Mads Nielsen, University of Copenhagen
Rikke Vang Christensen, University of Copenhagen
Elisabeth Engberg-Pedersen, University of Copenhagen
Taking narratives as a linguistic reflection of parts of mental organisation, this study investigates how 10-to-14-year-old Danish-speaking children with typical development (TD; n = 30), autism spectrum disorders (ASD; n = 27) and developmental language disorders (DLD; n = 12) report events in two short animated videos, both of which consist of simple geometrical figures moving around. One of the videos is designed to elicit descriptions of physical events, e.g. ‘orbiting’ and ‘rotating’ (Klin & Jones 2006), the other is designed to elicit descriptions of social events, e.g. ‘fighting’ and ‘chasing’ (Heider & Simmel 1944). All of the children are matched on age, IQ and memory, and the TD and ASD children also on vocabulary and grammar comprehension.
First, we examined how likely the children are at attributing intentionality to the geometrical figures in the videos, e.g. do they describe them as bumping around or as fighting? Previous studies show divergent results (e.g. Bowler & Thommen 2000, Castelli et al. 2002, White et al. 2011), probably in part because their linguistic data are coded according to somewhat impressionistic rather than exact semantic criteria. We argue that a systematic semantic analysis of predicates is a more reliable measure of linguistic attribution of intentionality. Our comparison of children with TD and ASD shows that there is no difference in how likely they are at attributing intentionality linguistically in either task.
Second, we compared the stories in the three groups of children in terms of how much relevant information they include. We rated the children’s narratives on an index based on adults’ stories about the same videos. Preliminary analyses suggest that there are significant differences between the groups on both narrative tasks. Specifically, TD children appear to include more relevant events than the two diagnostic groups, no matter whether the story highlights social or physical relations between ‘characters’. Taken together with the findings on intentionality, it appears that the more idiosyncratic narratives by the children with ASD are not due to difficulties with detecting intentionality. Further analyses will be made to see whether language difficulties, social difficulties, or difficulties with integrating information may explain the different relevance ratings of the children’s narratives.
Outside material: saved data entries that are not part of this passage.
(** Once a subscription has ended and every dispatcher that had found it open
    is done with it, nothing is ever sent on its channel again: whatever happens,
    what the consumer can still receive is what it has not received yet. *)
Theorem ended_subscription_is_silent y y' i s :
  rtc watch_step y y' →
  wt_objs (sy_wt y) !! i = Some s → sub_closed s = true → sub_phase s = PDone →
  (∀ d, d ∈ sy_disp y → d_send d ≠ Some i) →
  ∃ s', wt_objs (sy_wt y') !! i = Some s' ∧ sub_phase s' = PDone ∧ sub_ch s' `suffix_of` sub_ch s.
Proof.
  intros Hrun Hi Hc Hp Hd. assert (ended i (sub_ch s) y) as H by (split; [by exists s|done]).
  clear Hi Hd. induction Hrun as [|y1 y2 y3 Hs _ IH]; [|apply IH; by eapply ended_step].
  destruct H as [(s' & ? & ? & ? & ?) _]. by exists s'.
Qed.

Lemma drain_run i w wt s :
  wt_objs wt !! i = Some s → sub_phase s = PDrain →
  Nat.iter (length (sub_ch s)) (replay_step i) (mk_wworld w wt) =
  mk_wworld w (set_sub i (mk_subscriber (sub_prefix s) [] (sub_cancelled s) (sub_closed s) PDrain) wt).
Proof.
  remember (length (sub_ch s)) as n eqn:Hn. revert wt s Hn. induction n as [|n IH]; intros wt s Hn Hi Hp.
  - destruct s as [pre ch ca cl ph], wt as [objs subs rev]. destruct ch; [|done]. cbn in Hp. subst ph.
    cbn in *. unfold set_sub. cbn. by rewrite list_insert_id.
  - rewrite Nat.iter_succ_r. unfold replay_step at 2. rewrite Hi, Hp.
    destruct (sub_ch s) as [|b ch] eqn:Hch; [done|]. cbn in Hn. simplify_eq.
    erewrite IH; [| |cbn; apply list_lookup_insert_eq; by eapply lookup_lt_Some|done]; [|done].
    unfold set_sub. cbn. by rewrite list_insert_insert_eq.
Qed.
(** A watch receives events of keys outside its range: the watch of the single
    key "/a" is sent the events of "/ab", and the watch of the prefix "/a/" those
    of "/ab". *)
Theorem watch_delivers_outside_range :
  let ev := mk_Event (mk_KV "/ab" None None 0 false true 100 100 0) EventPut in
  prefix_matches (watchPrefix "/a" "") ev = true ∧ ¬ in_range "/a" "" "/ab" ∧
  prefix_matches (watchPrefix "/a/" "/a0") ev = true ∧ ¬ in_range "/a/" "/a0" "/ab".
Proof.
  cbn zeta. split_and!; [done| |done|]; intros H; unfold in_range in H.
  - by rewrite bool_decide_true in H.
  - rewrite !bool_decide_false in H by done. destruct H as [_ H]. by apply H.
Qed.

(** A range that is not a prefix range is watched as the prefix [key], so the
    watch of "a" up to "bcd" misses the key "b". *)
Theorem watch_range_missed :
  let ev := mk_Event (mk_KV "b" None None 0 false true 100 100 0) EventPut in
  in_range "a" "bcd" "b" ∧ prefix_matches (watchPrefix "a" "bcd") ev = false.
Proof. cbn zeta. split; [|done]. unfold in_range. rewrite !bool_decide_false by done. done. Qed.

(** ** Previous values *)

(** The previous value an event carries is right: when the row it reports
    replaced a row with a value that is still in the log, [PrevKv] is that row's
    key, value, revision and create revision. *)
Theorem watch_prev_kv T db r r' v :
  db_wf T db → r ∈ kv db → r' ∈ kv db → r_key r' = r_key r →
  r_prev_revision r = Some (r_rev r') → r_value r' = Some v →
  me_PrevKv (toWatchEvent (event_of r)) =
    Some (mk_KeyValue (r_key r') (Some v) (r_rev r') (default 0 (r_create_revision r')) 0 0).
Proof.
  intros Hwf Hr Hr' Hk Hp Hv. pose proof (wf_rows _ _ Hwf r Hr) as Hrw. pose proof (wf_rows _ _ Hwf r' Hr') as Hrw'.
  assert (r_rev r' < r_rev r) as Hlt.
  { destruct (r_created r) eqn:Hc; [destruct (rw_created _ _ Hrw Hc); naive_solver|].
    destruct (rw_updated _ _ Hrw Hc) as (p & c & ? & ? & ?). naive_solver lia. }
  destruct (wf_chain _ _ Hwf r _ r' Hr Hp Hr' Hk Hlt) as [_ Hch]. destruct Hch as (_ & Hval & Hcr); [done|].
  unfold toWatchEvent, event_of, toEvent. cbn. rewrite <-Hval, Hv, Hp. cbn.
  pose proof (rw_rev _ _ Hrw'). destruct (0 <? r_rev r') eqn:E; bool_prop; [|lia].
  by rewrite Hk, Hcr.
Qed.

(** The event of an update of a key whose value was empty carries no previous
    value, although the comment of [toWatchEvent] says it always does: an empty
    value of a request is a nil slice, which is stored as NULL. *)
Theorem prev_kv_of_empty_value :
  let put v := Put (SP := solo) (G := grpc0) (mk_PutRequest "k" v 0 false false false) in
  let w := (put (Some "b") (put None (world_of empty_db)).2).2 in
  ∃ r, last (kv (w_db w)) = Some r ∧ r_value r = Some "b" ∧ r_prev_revision r = Some 100 ∧
    me_PrevKv (toWatchEvent (event_of r)) = None.
Proof. vm_compute. eexists. split; [reflexivity|]. done. Qed.

(** ** The order of responses *)

Definition created_ids (T : list WatchResponse) : list Z :=
  omap (λ r, if wr_Created r then Some (wr_WatchId r) else None) T.

(** A response that carries events or reports progress. *)
Definition is_body (r : WatchResponse) : Prop := wr_Created r = false ∧ wr_Canceled r = false.

(** Events and progress of a watch come after its creation. *)
Definition ordered (T : list WatchResponse) : Prop :=
  ∀ T1 r T2, T = T1 ++ r :: T2 → is_body r → wr_WatchId r ∈ created_ids T1.

Lemma created_ids_app T T' : created_ids (T ++ T') = created_ids T ++ created_ids T'.
Proof. apply omap_app. Qed.

Lemma ordered_app_l T T' : ordered (T ++ T') → ordered T.
Proof. intros H T1 r T2 -> Hb. apply (H T1 r (T2 ++ T')); [|done]. by rewrite <-app_assoc. Qed.

Lemma ordered_snoc T r : ordered T → (is_body r → wr_WatchId r ∈ created_ids T) → ordered (T ++ [r]).
Proof.
  intros H Hr T1 x T2 E Hb. destruct T2 as [|y T2 _] using rev_ind.
  - apply app_inj_tail in E as [-> ->]. auto.
  - rewrite app_comm_cons, app_assoc in E. apply app_inj_tail in E as [-> _]. eauto.
Qed.

Definition started (l : loop) : bool := match lp_phase l with LIdle => false | _ => true end.

(** A response a loop is about to queue is its own and no creation. *)
Definition send_ok (l : loop) : Prop :=
  match lp_phase l with LSend r _ => wr_WatchId r = lp_id l ∧ wr_Created r = false | _ => True end.

Definition started_ids (s : stream) : list Z := lp_id <$> filter (λ l, started l = true) (st_loops s).

(** Everything queued so far: sent, lost with a send error, still in the channel. *)
Record trace_ok (s : stream) (lost : list WatchResponse) : Prop := mk_trace_ok {
  to_order : ordered (st_sent s ++ lost ++ st_respCh s);
  to_created : created_ids (st_sent s ++ lost ++ st_respCh s) = started_ids s;
  to_lost : st_sender s = true → lost = [];
}.

Record stream_ok (s : stream) : Prop := mk_stream_ok {
  so_resp : Z.of_nat (length (st_respCh s)) ≤ respCh_cap;
  so_cancelled : Z.of_nat (length (st_cancelledCh s)) ≤ cancelledCh_cap;
  so_next : st_next s = int64 (Z.of_nat (length (st_loops s)));
  so_ids i l : st_loops s !! i = Some l → lp_id l = int64 (Z.of_nat i);
  so_idle i l : st_loops s !! i = Some l → started l = false →
    S i = length (st_loops s) ∧ st_main s ≠ MLoop ∧ (∀ r, st_main s ≠ MSend r None);
  so_main : match st_main s with
            | MSend r (Some i) => ∃ l, st_loops s !! i = Some l ∧ started l = false ∧ r = created_response (lp_id l)
            | MSend r None => ¬ is_body r ∧ wr_Created r = false
            | _ => True
            end;
  so_send i l : st_loops s !! i = Some l → send_ok l;
  so_trace : ∃ lost, trace_ok s lost;
}.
We believe that this study through the use of precise semantic analysis and methodological triangulation brings us a small but important step closer to unravel some of the complexity of the difficulties that children with ASD or DLD experience.
References
Bowler, Dermot M. & Evelyne Thommen. 2000. Attribution of mechanical and social causality to animated displays by children with autism. Autism 4(2), 147-171. doi:10.1177/1362361300004002004.
Castelli, Fulvia, Chris D. Frith, Francesca G. Happé & Uta Frith. 2002. Autism, Asperger syndrome and brain mechanisms for the attribution of mental states to animated shapes. Brain 125, 1839-1849. doi:10.1093/brain/awf189.
Heider, Fritz & Marianne Simmel. 1944. An experimental study of apparent behavior. American Journal of Psychology 57(2), 243-259. doi:10.2307/1416950.
Klin, Ami & Jones Warren. 2006. Attributing social and physical meaning to ambigious visual displays in individuals with higher-functioning autism spectrum disorders. Brain and Cognition 61, 40-53. doi:10.1016/j.bandc.2005.12.016.
White, Sarah, Devorah Coniston, Rosannagh Rogers & Uta Frith. 2011. Developing the Frith-Happé animations: A quick and objective test of theory of mind for adults with autism. Autism Research 4, 149-154. doi:10.1002/aur.174.